Soulèvements arabes: qui va gagner, qui va perdre ?

Publié le par Association France Israël Marseille

"Un autre regard sur le Proche-Orient" n°2 mars 2011

Il y a beaucoup de raisons de penser que dans quelques mois, quand on dressera un premier bilan des révoltes arabes entamées en Tunisie au mois de décembre 2010, il apparaitra que les adversaires de l'Occident et d'Israël se seront notablement renforcés. Daniel Pipes (1) s'est dit optimiste pour avoir vu de jeunes manifestants nettoyer la place Tahrir au Caire. Il a noté que les mouvements ont été "patriotiques et marqués par un esprit d'ouverture" anticipant " une nouvelle ère où les Arabophones infantilisés deviendraient adultes". Les héros arabes pervers, Saddam Hussein, Gamal Abdel Nasser, Khomeiny, Yasser Arafat, feraient figure de repoussoirs pour les manifestants. Benny Morris (2) anticipe au contraire un affaiblissement des positions des démocraties, en s'appuyant non sur des impressions et des espérances, à la surface des évènements, mais sur des faits tangibles.(1)

Des voix égyptiennes qui comptent comme celle de Ayman Nour, courageux par ailleurs, ou du tortueux Mohamed El-Baradeï, ont remis publiquement en cause le traité de paix avec Israël, demandant qu'il soit renégocié ou soumis à un référendum. L'accord avec Israël sur le gaz a aussi été mis sur la sellette. Israël envisage d'ores et déjà des options de substitution.

Tout montre qu'au plan global, l'Iran est en train de renforcer partout ses positions, tandis que celles de l'Arabie saoudite s'affaiblissent. La succession du prince Abdallah n'est toujours pas réglée, tandis qu'une extension des troubles au royaume lui-même n'est plus exclue.

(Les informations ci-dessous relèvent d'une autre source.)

(* ===== verification/AreaTheory.v ===== *)
(** * AreaTheory: the flood fill finds the connected components of a map

    Theory of [group_areas] of [TerrainAreas]: the areas kept are whole connected components, none of
    them too small, and a component that is large enough is missing only when the limit of fifty areas
    forced it out in favour of areas that are no smaller. *)

From stdpp Require Import relations sorting gmap.
From S2P Require Import Prelude TerrainAreas.

Local Open Scope circuit_scope.

Lemma elem_of_ascending X i : i ∈ ascending X ↔ i ∈ X.
Proof. unfold ascending. by rewrite merge_sort_Permutation, elem_of_elements. Qed.

Lemma NoDup_ascending X : NoDup (ascending X).
Proof. unfold ascending. rewrite merge_sort_Permutation. apply NoDup_elements. Qed.

Lemma sizeZ_mono (X Y : gset Z) : X ⊆ Y → sizeZ X <= sizeZ Y.
Proof. intros H. unfold sizeZ. apply subseteq_size in H. lia. Qed.

(** ** The smallest area *)

Lemma smallest_from_spec areas k best bestSize (pre : list (gset Z)) :
  length pre = k → (best < k)%nat →
  (∃ a, pre !! best = Some a ∧ sizeZ a = bestSize) → (∀ a, a ∈ pre → bestSize <= sizeZ a) →
  ∃ j a, smallest_from k best bestSize areas = j ∧ (pre ++ areas) !! j = Some a ∧ ∀ b, b ∈ pre ++ areas → sizeZ a <= sizeZ b.
Proof.
  revert k best bestSize pre. induction areas as [|x areas IH]; intros k best bestSize pre Hk Hb (a & Ha & Has) Hmin; simpl.
  - exists best, a. rewrite app_nil_r. split_and!; [done|done|]. intros b Hbin. rewrite Has. by apply Hmin.
  - rewrite cons_middle, app_assoc. decide_goal as [Hlt|Hge]; apply IH; try (rewrite ?length_app; simpl; lia).
    + exists x. split; [|done]. by rewrite list_lookup_middle.
    + intros b [Hbin| ->%list_elem_of_singleton]%elem_of_app; [|lia]. specialize (Hmin b Hbin). lia.
    + exists a. split; [|done]. by rewrite lookup_app_l by lia.
    + intros b [Hbin| ->%list_elem_of_singleton]%elem_of_app; [by apply Hmin|lia].
Qed.
Definition new_immobile (d : UnitDef) : STerrainMapImmobileType :=
  mkIT false ∅ ∅ (fneg (GetMaxWaterDepth d)) (fneg (GetMinWaterDepth d)) (IsAbleToHover d) (IsFloater d) 0.

Definition use_immobile (it : STerrainMapImmobileType) : STerrainMapImmobileType :=
  mkIT (it_usable it) (it_sector it) (it_closest it) (it_minElevation it) (it_maxElevation it) (it_canHover it) (it_canFloat it) (it_udCount it + 1).

Record Types : Type := mkTypes {
  t_mobile : list STerrainMapMobileType;
  t_immobile : list STerrainMapImmobileType;
  t_udMobile : gmap Z Z;
  t_udImmobile : gmap Z Z
}.

(** The first type that matches, or a new one at the end. *)
Definition find_or_add {A} (same : A → bool) (use : A → A) (new : A) (l : list A) : list A * Z :=
  match list_find (λ a, same a = true) l with
  | Some (i, a) => (<[i := use a]> l, Z.of_nat i)
  | None => (l ++ [use new], zlen l)
  end.

Definition detect (total : Z) (t : Types) (d : UnitDef) : Types :=
  if IsAbleToFly d then
    mkTypes (t_mobile t) (t_immobile t) (<[ud_id d := -1]> (t_udMobile t)) (t_udImmobile t)
  else if fgtb (GetSpeed d) f0 then
    let '(l, i) := find_or_add (same_mobile d) (use_mobile d) (new_mobile d total) (t_mobile t) in
    mkTypes l (t_immobile t) (<[ud_id d := i]> (t_udMobile t)) (t_udImmobile t)
  else
    let '(l, i) := find_or_add (same_immobile d) use_immobile (new_immobile d) (t_immobile t) in
    mkTypes (t_mobile t) l (t_udMobile t) (<[ud_id d := i]> (t_udImmobile t)).

(** ** Reading a sector *)

(** The cells of a block of [conv] by [conv] entries at [iMap] of a map with rows of [xSize] entries. *)
Definition for_block {S} (conv iMap xSize : Z) (f : Z → S → option S) (s : S) : option S :=
  zfor 0 conv (λ zB s, zfor 0 conv (λ xB s, f (iMap + zB * xSize + xB) s) s) s.

(** [maxSlope], raised to the steepest entry of the block. *)
Definition scan_slope (slopes : list float) (conv iMap xSize : Z) (slope : float) : option float :=
  for_block conv iMap xSize (λ i s, v ← slopes.[i]; Some (if fltb s v then v else s)) slope.

(** Of a sector: the number of entries that are land, the lowest and the highest; and the extremes of the map. *)
Record Heights : Type := mkHeights { h_land : float; h_min : float; h_max : float; g_min : float; g_max : float }.

Definition scan_height (v : float) (s : Heights) : Heights :=
  let land := if fgeb v f0 then fadd (h_land s) f1 else h_land s in
  if fgtb (h_min s) v then
    mkHeights land v (h_max s) (if fgtb (g_min s) v then v else g_min s) (g_max s)
  else if fltb (h_max s) v then
    mkHeights land (h_min s) v (g_min s) (if fltb (g_max s) v then v else g_max s)
  else mkHeights land (h_min s) (h_max s) (g_min s) (g_max s).

(** The scan starts from the first entry, which no comparison with the map's extremes sees. *)
Definition scan_heights (heights : list float) (conv iMap xSize : Z) (gmin gmax : float) : option Heights :=
  v ← heights.[iMap];
  for_block conv iMap xSize (λ i s, v ← heights.[i]; Some (scan_height v s)) (mkHeights f0 v v gmin gmax).

(** [*= 100.0 / n], in [double]. *)
Definition to_percent (land : float) (n : Z) : float := f_of_d (dmul (d_of_f land) (ddiv (d_of_Z 100) (d_of_Z n))).
Definition water_percent (p : float) : bool := fleb (d_of_f p) (d_of_Z 50).

(** [std::round]: halves go away from zero. *)
Definition dround (x : double) : double :=
  match x with
  | S754_finite s m e =>
      if decide (0 <= e) then x
      else let n := (2 * Zpos m + 2 ^ (- e)) / 2 ^ (1 - e) in
           let r := d_of_Z n in if s then SFopp r else r
  | _ => x
  end.

(** [std::round(p * n / 100.0)]: the number of entries behind a percentage; the product is in [float]. *)
Definition from_percent (p : float) (n : Z) : float := f_of_d (dround (ddiv (d_of_f (fmul p (f_of_Z n))) (d_of_Z 100))).

(** ** Init *)

Section sizes.
Context {E : Engine}.
Context (harmful void : bool) (xSize zSize stoP : Z).

Definition convertStoSM : Z := Z.quot stoP 16.
Definition convertStoHM : Z := Z.quot stoP 8.
Definition slopeMapXSize : Z := xSize * convertStoSM.
Definition heightMapXSize : Z := xSize * convertStoHM.

(** The state of the loop over the sectors. *)
Record Analysis : Type := mkAnalysis {
  a_immobile : list STerrainMapImmobileType;
  a_sector : list STerrainMapSector;
  a_min : float;
  a_max : float;
  a_land : float
}.

Definition set_buildable (i : Z) (s : STerrainMapSector) (it : STerrainMapImmobileType) : STerrainMapImmobileType :=
  if buildable harmful void it s then
    mkIT (it_usable it) ({[i]} ∪ it_sector it) (it_closest it) (it_minElevation it) (it_maxElevation it) (it_canHover it) (it_canFloat it) (it_udCount it)
  else it.

(** [percentLand++] for the map is one step per entry that is land, as for the sector. *)
Definition count_land (heights : list float) (iMap : Z) (land : float) : option float :=
  for_block convertStoHM iMap heightMapXSize (λ i s, v ← heights.[i]; Some (if fgeb v f0 then fadd s f1 else s)) land.

(** The centre of sector [(x, z)], without the height. *)
Definition sector_centre (x z : Z) : Z * Z := (x * stoP + Z.quot stoP 2, z * stoP + Z.quot stoP 2).

Definition init_sector (elevation : float → float → float) (slopes heights : list float) (z x : Z) (a : Analysis) : option Analysis :=
  let i := z * xSize + x in
  let '(cx, cz) := sector_centre x z in
  let pos := F3 (f_of_Z cx) (elevation (f_of_Z cx) (f_of_Z cz)) (f_of_Z cz) in
  slope ← scan_slope slopes convertStoSM (z * convertStoSM * slopeMapXSize + x * convertStoSM) slopeMapXSize f0;
  let iMap := z * convertStoHM * heightMapXSize + x * convertStoHM in
  h ← scan_heights heights convertStoHM iMap heightMapXSize (a_min a) (a_max a);
  land ← count_land heights iMap (a_land a);
  let p := to_percent (h_land h) (convertStoHM * convertStoHM) in
  let s := mkSec (water_percent p) pos p (h_min h) (h_max h) slope in
  sectors ← (a_sector a).[i <- s];
  Some (mkAnalysis (set_buildable i s <$> a_immobile a) sectors (g_min h) (g_max h) land).

Definition set_it_usable (it : STerrainMapImmobileType) : STerrainMapImmobileType :=
  mkIT (it_percent_ok xSize zSize stoP (sizeZ (it_sector it))) (it_sector it) (it_closest it) (it_minElevation it) (it_maxElevation it)
    (it_canHover it) (it_canFloat it) (it_udCount it).

Definition map_percent (land : float) : float := to_percent land (xSize * convertStoHM * zSize * convertStoHM).

Definition empty_sector : STerrainMapSector := mkSec false (F3 f0 f0 f0) f0 f0 f0 f0.

Definition init_area_data (elevation : float → float → float) (slopes heights : list float) (t : Types) : option SAreaData :=
  let n := xSize * zSize in
  a ← zfor 0 zSize (λ z a, zfor 0 xSize (λ x a, init_sector elevation slopes heights z x a) a)
        (mkAnalysis (t_immobile t) (replicate (Z.to_nat n) empty_sector) FLT_MAX FLT_MIN f0);
  mts ← mapM (determine_areas harmful void xSize zSize (a_sector a)) (t_mobile t);
  Some (mkAreaData mts (set_it_usable <$> a_immobile a) (replicate (Z.to_nat n) new_area_sector) (a_sector a) (a_min a) (a_max a)
          (map_percent (a_land a)) heights).

(** "Duplicate areaData": the pointers are set again for the copy, the largest area is looked for again;
    the height map is not copied. *)
Definition duplicate_mt (mt : STerrainMapMobileType) : option STerrainMapMobileType :=
  sectors ← foldM (λ l j, a ← area mt !! j; mark_area j (area_sector a) l) (mt_sector mt) (seq 0 (length (area mt)));
  largest ← foldM (λ (k : option nat) j, a ← area mt !! j;
              match k with
              | None => Some (Some j)
              | Some i => b ← area mt !! i; Some (Some (if fltb (percentOfMap b) (percentOfMap a) then j else i))
              end) None (seq 0 (length (area mt)));
  Some (mkMT (typeUsable mt) sectors (area mt) largest (mt_maxSlope mt) (mt_maxElevation mt) (mt_minElevation mt)
          (mt_canHover mt) (mt_canFloat mt) (crushStrength mt) (mt_udCount mt)).

Definition duplicate_data (d : SAreaData) : option SAreaData :=
  mts ← mapM duplicate_mt (mobileType d);
  let its := (λ it, foldl (λ it '(i, s), set_buildable (Z.of_nat i) s it) it (imap (λ i s, (i, s)) (sector d))) <$> immobileType d in
  Some (mkAreaData mts its (sectorAirType d) (sector d) f0 f0 f0 []).
End sizes.

(** Sectors of 64 elmos, of 32 on small maps, of 128 on large ones. *)
Definition sector_size {E : Engine} (mapWidth mapHeight : Z) : Z :=
  let n := Z.quot mapWidth 64 * Z.quot mapHeight 64 in
  if decide (n < 8 * 8) then Z.quot DEFAULT_SLACK 2 else if decide (n > 16 * 16) then DEFAULT_SLACK * 2 else DEFAULT_SLACK.

Definition Init {E : Engine} (waterDamage : float) (mapWidth mapHeight : Z) (elevation : float → float → float)
    (slopes heights : list float) (defs : list UnitDef) : option CTerrainData :=
  let harmful := fgtb waterDamage f0 in
  let stoP := sector_size mapWidth mapHeight in
  let xSize := Z.quot (SQUARE_SIZE * mapWidth) stoP in
  let zSize := Z.quot (SQUARE_SIZE * mapHeight) stoP in
  let t := foldl (detect (xSize * zSize)) (mkTypes [] [] ∅ ∅) defs in
  d ← init_area_data harmful harmful xSize zSize stoP elevation slopes heights t;
  d' ← duplicate_data harmful harmful d;
  Some (mkTerrainData d d' Data0 (t_udMobile t) (t_udImmobile t) harmful harmful xSize zSize stoP slopes false).

(** ** The update of the areas *)

(** [map->GetHeightMap(GetNextAreaData()->heightMap)] and [map->GetSlopeMap(slopeMap)]; nothing while an update is running. *)
Definition set_heightMap (h : list float) (d : SAreaData) : SAreaData :=
  mkAreaData (mobileType d) (immobileType d) (sectorAirType d) (sector d) (ad_minElevation d) (ad_maxElevation d) (ad_percentLand d) h.
Definition set_area_data (b : buf) (d : SAreaData) (td : CTerrainData) : CTerrainData :=
  mkTerrainData (match b with Data0 => d | Data1 => areaData0 td end) (match b with Data1 => d | Data0 => areaData1 td end)
    (pAreaData td) (udMobileType td) (udImmobileType td) (waterIsHarmful td) (waterIsAVoid td) (sectorXSize td) (sectorZSize td)
    (convertStoP td) (slopeMap td) (isUpdating td).
Definition set_slopes (s : list float) (updating : bool) (td : CTerrainData) : CTerrainData :=
  mkTerrainData (areaData0 td) (areaData1 td) (pAreaData td) (udMobileType td) (udImmobileType td) (waterIsHarmful td)
    (waterIsAVoid td) (sectorXSize td) (sectorZSize td) (convertStoP td) s updating.

Definition EnqueueUpdate (heights slopes : list float) (td : CTerrainData) : CTerrainData :=
  if isUpdating td then td else
  let b := GetNextAreaData td in
  set_slopes slopes true (set_area_data b (set_heightMap heights (area_data td b)) td).

Section update.
Context {E : Engine}.
Context (harmful void : bool) (xSize zSize stoP : Z).

Abbreviation conv := (convertStoHM stoP).
Abbreviation hmX := (heightMapXSize xSize stoP).
Abbreviation cells := (convertStoHM stoP * convertStoHM stoP).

L'attitude américaine a consisté à appuyer les soulèvements et à pousser les dictateurs en place au départ sans beaucoup d'égards. Ces options étaient indiscutablement frappées au coin de la morale, bien que nul ne sache vraiment quoi que ce soit de l'honorabilité des forces et des dirigeants qui seront demain aux commandes des états aujourd'hui contestés. Mais elles ont provoqué chez les dirigeants encore en place une vague d'inquiétude qui les pousse à rechercher des compromis avec Téhéran. Cela donne du poids à l'hypothèse d'une expulsion de l'Amérique de toute la région qui étreint d'inquiétude les responsables de l'administration américaine.

L'élimination humiliante du gouvernement Hariri à l'initiative du Hezbollah (qui a appris son éviction alors qu'il négociait à la Maison Blanche), l'empressement de l'Iran à tester les nouvelles autorités égyptiennes en envoyant des navires de guerre en Méditerranée via le Canal de Suez, tout cela montre que les cartes sont en train de se redistribuer à toute allure au Moyen Orient.

Le probable effacement américain ne peut que fragiliser les défenses d'Israël. Des autorités égyptiennes moins bien disposées envers l'oncle Sam collaboreront plus difficilement avec Israël pour réduire les flux d'armements en direction de Gaza ou stopper les infiltrations de combattants libanais ou iraniens. Elles ne feront pas grand effort non plus pour sécuriser la frontière avec Israël dans le Sinaï. Israël devra donc renforcer sa présence militaire dans cette nouvelle zone sensible.

L'état hébreu a d'ailleurs pris acte des risques de la nouvelle donne qui se profile.

Benjamin Netanyahou a souligné à quel point les accords signés avec les partenaires de la Région sont fragiles et menacés en permanence par un retournement politique. Il en a conclu que seules de solides garanties de terrain peuvent assurer la mise en œuvre effective d’accords éventuels. Une présence militaire israélienne dans la Vallée du Jourdain par exemple.

Devant cette menace, Israël a commencé à changer de ton. L'ancien chef d'état major Uzi Dayan, a demandé que son pays fasse bien comprendre à ses interlocuteurs et partenaires que la violation des accords de Camp David serait considérée comme un "casus belli". Il a aussi proposé d'améliorer la mobilité des troupes pour qu'elles puissent sauter d'un front à l'autre, Israël pouvant être menacé simultanément au Nord et au Sud. Yaakov Amidror, un général de réserve très écouté, envisage même la reconstitution d'un corps d'armée du front Sud face au Sinaï.

Pour couronner le tout, on apprend qu'un second site nucléaire syrien vient d'être identifié; il serait connecté à celui de Dair Alzour qui a été détruit en 2007 par une frappe israélienne. La Syrie continue de vouloir apporter sa pierre à la nucléarisation du Moyen Orient.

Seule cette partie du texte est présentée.